TASK DATA Start Marker

(** The body of the [for] loop after its goal test. *)
Definition anneal_step (initial_temp cooling_rate : float)
    (iteration : nat) (s : annealing) : result annealing :=
  neighbors ← get_neighbors (current_state s);
  next_state ← random_choice iteration neighbors;
  next_energy ← manhattan_distance next_state;
  s ← anneal_accept iteration s next_state next_energy;
  Ret (anneal_cool initial_temp cooling_rate s).

(** [for iteration in range(max_iterations)], with the [return path] inside
    it and the one after it. *)
Fixpoint anneal_loop (initial_temp cooling_rate : float)
    (iterations : list nat) (s : annealing) : result (option (list state)) :=
  match iterations with
  | [] => Ret (Some (path s))
  | iteration :: iterations =>
      if current_energy s =? 0 then Ret (Some (path s))
      else
        s ← anneal_step initial_temp cooling_rate iteration s;
        anneal_loop initial_temp cooling_rate iterations s
  end.

Definition solve_simulated_annealing (max_iterations : Z)
    (initial_temp cooling_rate : float) (initial_state : state)
  : result (option (list state)) :=
  current_energy ← manhattan_distance initial_state;
  anneal_loop initial_temp cooling_rate (seq 0 (Z.to_nat max_iterations))
    (Annealing initial_state current_energy initial_state current_energy
       initial_temp [initial_state]).
End simulated_annealing.

(** ** Well-formed configurations *)

Definition shape_3x3 (st : state) : Prop :=
  length st = 3%nat ∧ Forall (λ row, length row = 3%nat) st.

(** A configuration: a 3x3 grid whose cells are a permutation of 0..8. *)
Definition valid_state (st : state) : Prop :=
  shape_3x3 st ∧ concat st ≡ₚ seqZ 0 9.

(** The eight numbered tiles, in reading order around the blank. *)
Definition tiles (l : list Z) : Prop := l ≡ₚ seqZ 1 8.

(** The graph of [get_neighbors] on configurations, one rule per position of
    the blank; the neighbours are listed in the order up, down, left, right
    of the moves that stay on the board. *)
Inductive neighbors_of : state → Z * Z → list state → Prop :=
  | nb_00 a b c d e f g h :
      tiles [a; b; c; d; e; f; g; h] →
      neighbors_of [[0; a; b]; [c; d; e]; [f; g; h]] (0, 0)
        [ [[c; a; b]; [0; d; e]; [f; g; h]];
          [[a; 0; b]; [c; d; e]; [f; g; h]] ]
  | nb_01 a b c d e f g h :
      tiles [a; b; c; d; e; f; g; h] →
      neighbors_of [[a; 0; b]; [c; d; e]; [f; g; h]] (0, 1)
        [ [[a; d; b]; [c; 0; e]; [f; g; h]];
          [[0; a; b]; [c; d; e]; [f; g; h]];
          [[a; b; 0]; [c; d; e]; [f; g; h]] ]
  | nb_02 a b c d e f g h :
      tiles [a; b; c; d; e; f; g; h] →
      neighbors_of [[a; b; 0]; [c; d; e]; [f; g; h]] (0, 2)
        [ [[a; b; e]; [c; d; 0]; [f; g; h]];
          [[a; 0; b]; [c; d; e]; [f; g; h]] ]
  | nb_10 a b c d e f g h :
      tiles [a; b; c; d; e; f; g; h] →
      neighbors_of [[a; b; c]; [0; d; e]; [f; g; h]] (1, 0)
        [ [[0; b; c]; [a; d; e]; [f; g; h]];
          [[a; b; c]; [f; d; e]; [0; g; h]];
          [[a; b; c]; [d; 0; e]; [f; g; h]] ]
  | nb_11 a b c d e f g h :
      tiles [a; b; c; d; e; f; g; h] →
      neighbors_of [[a; b; c]; [d; 0; e]; [f; g; h]] (1, 1)
        [ [[a; 0; c]; [d; b; e]; [f; g; h]];
          [[a; b; c]; [d; g; e]; [f; 0; h]];
          [[a; b; c]; [0; d; e]; [f; g; h]];
          [[a; b; c]; [d; e; 0]; [f; g; h]] ]
  | nb_12 a b c d e f g h :
      tiles [a; b; c; d; e; f; g; h] →
      neighbors_of [[a; b; c]; [d; e; 0]; [f; g; h]] (1, 2)
        [ [[a; b; 0]; [d; e; c]; [f; g; h]];
          [[a; b; c]; [d; e; h]; [f; g; 0]];
          [[a; b; c]; [d; 0; e]; [f; g; h]] ]
  | nb_20 a b c d e f g h :
      tiles [a; b; c; d; e; f; g; h] →
      neighbors_of [[a; b; c]; [d; e; f]; [0; g; h]] (2, 0)
        [ [[a; b; c]; [0; e; f]; [d; g; h]];
          [[a; b; c]; [d; e; f]; [g; 0; h]] ]
  | nb_21 a b c d e f g h :
      tiles [a; b; c; d; e; f; g; h] →
      neighbors_of [[a; b; c]; [d; e; f]; [g; 0; h]] (2, 1)
        [ [[a; b; c]; [d; 0; f]; [g; e; h]];
          [[a; b; c]; [d; e; f]; [0; g; h]];
          [[a; b; c]; [d; e; f]; [g; h; 0]] ]
  | nb_22 a b c d e f g h :
      tiles [a; b; c; d; e; f; g; h] →
      neighbors_of [[a; b; c]; [d; e; f]; [g; h; 0]] (2, 2)
        [ [[a; b; c]; [d; e; 0]; [g; h; f]];
          [[a; b; c]; [d; e; f]; [g; 0; h]] ].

TASK DATA End Marker

YOUR OBJECTIVE:
Output every entry exactly as it appears.

TASK RESULT:
(** The body of the [for] loop after its goal test. *)
Definition anneal_step (initial_temp cooling_rate : float)
    (iteration : nat) (s : annealing) : result annealing :=
  neighbors ← get_neighbors (current_state s);
  next_state ← random_choice iteration neighbors;
  next_energy ← manhattan_distance next_state;
  s ← anneal_accept iteration s next_state next_energy;
  Ret (anneal_cool initial_temp cooling_rate s).

(** [for iteration in range(max_iterations)], with the [return path] inside
    it and the one after it. *)
Fixpoint anneal_loop (initial_temp cooling_rate : float)
    (iterations : list nat) (s : annealing) : result (option (list state)) :=
  match iterations with
  | [] => Ret (Some (path s))
  | iteration :: iterations =>
      if current_energy s =? 0 then Ret (Some (path s))
      else
        s ← anneal_step initial_temp cooling_rate iteration s;
        anneal_loop initial_temp cooling_rate iterations s
  end.

Definition solve_simulated_annealing (max_iterations : Z)
    (initial_temp cooling_rate : float) (initial_state : state)
  : result (option (list state)) :=
  current_energy ← manhattan_distance initial_state;
  anneal_loop initial_temp cooling_rate (seq 0 (Z.to_nat max_iterations))
    (Annealing initial_state current_energy initial_state current_energy
       initial_temp [initial_state]).
End simulated_annealing.

(** ** Well-formed configurations *)

Definition shape_3x3 (st : state) : Prop :=
  length st = 3%nat ∧ Forall (λ row, length row = 3%nat) st.

(** A configuration: a 3x3 grid whose cells are a permutation of 0..8. *)
Definition valid_state (st : state) : Prop :=
  shape_3x3 st ∧ concat st ≡ₚ seqZ 0 9.

(** The eight numbered tiles, in reading order around the blank. *)
Definition tiles (l : list Z) : Prop := l ≡ₚ seqZ 1 8.

(** The graph of [get_neighbors] on configurations, one rule per position of
    the blank; the neighbours are listed in the order up, down, left, right
    of the moves that stay on the board. *)
Inductive neighbors_of : state → Z * Z → list state → Prop :=
  | nb_00 a b c d e f g h :
      tiles [a; b; c; d; e; f; g; h] →
      neighbors_of [[0; a; b]; [c; d; e]; [f; g; h]] (0, 0)
        [ [[c; a; b]; [0; d; e]; [f; g; h]];
          [[a; 0; b]; [c; d; e]; [f; g; h]] ]
  | nb_01 a b c d e f g h :
      tiles [a; b; c; d; e; f; g; h] →
      neighbors_of [[a; 0; b]; [c; d; e]; [f; g; h]] (0, 1)
        [ [[a; d; b]; [c; 0; e]; [f; g; h]];
          [[0; a; b]; [c; d; e]; [f; g; h]];
          [[a; b; 0]; [c; d; e]; [f; g; h]] ]
  | nb_02 a b c d e f g h :
      tiles [a; b; c; d; e; f; g; h] →
      neighbors_of [[a; b; 0]; [c; d; e]; [f; g; h]] (0, 2)
        [ [[a; b; e]; [c; d; 0]; [f; g; h]];
          [[a; 0; b]; [c; d; e]; [f; g; h]] ]
  | nb_10 a b c d e f g h :
      tiles [a; b; c; d; e; f; g; h] →
      neighbors_of [[a; b; c]; [0; d; e]; [f; g; h]] (1, 0)
        [ [[0; b; c]; [a; d; e]; [f; g; h]];
          [[a; b; c]; [f; d; e]; [0; g; h]];
          [[a; b; c]; [d; 0; e]; [f; g; h]] ]
  | nb_11 a b c d e f g h :
      tiles [a; b; c; d; e; f; g; h] →
      neighbors_of [[a; b; c]; [d; 0; e]; [f; g; h]] (1, 1)
        [ [[a; 0; c]; [d; b; e]; [f; g; h]];
          [[a; b; c]; [d; g; e]; [f; 0; h]];
          [[a; b; c]; [0; d; e]; [f; g; h]];
          [[a; b; c]; [d; e; 0]; [f; g; h]] ]
  | nb_12 a b c d e f g h :
      tiles [a; b; c; d; e; f; g; h] →
      neighbors_of [[a; b; c]; [d; e; 0]; [f; g; h]] (1, 2)
        [ [[a; b; 0]; [d; e; c]; [f; g; h]];
          [[a; b; c]; [d; e; h]; [f; g; 0]];
          [[a; b; c]; [d; 0; e]; [f; g; h]] ]
  | nb_20 a b c d e f g h :
      tiles [a; b; c; d; e; f; g; h] →
      neighbors_of [[a; b; c]; [d; e; f]; [0; g; h]] (2, 0)
        [ [[a; b; c]; [0; e; f]; [d; g; h]];
          [[a; b; c]; [d; e; f]; [g; 0; h]] ]
  | nb_21 a b c d e f g h :
      tiles [a; b; c; d; e; f; g; h] →
      neighbors_of [[a; b; c]; [d; e; f]; [g; 0; h]] (2, 1)
        [ [[a; b; c]; [d; 0; f]; [g; e; h]];
          [[a; b; c]; [d; e; f]; [0; g; h]];
          [[a; b; c]; [d; e; f]; [g; h; 0]] ]
  | nb_22 a b c d e f g h :
      tiles [a; b; c; d; e; f; g; h] →
      neighbors_of [[a; b; c]; [d; e; f]; [g; h; 0]] (2, 2)
        [ [[a; b; c]; [d; e; 0]; [g; h; f]];
          [[a; b; c]; [d; e; f]; [g; 0; h]] ].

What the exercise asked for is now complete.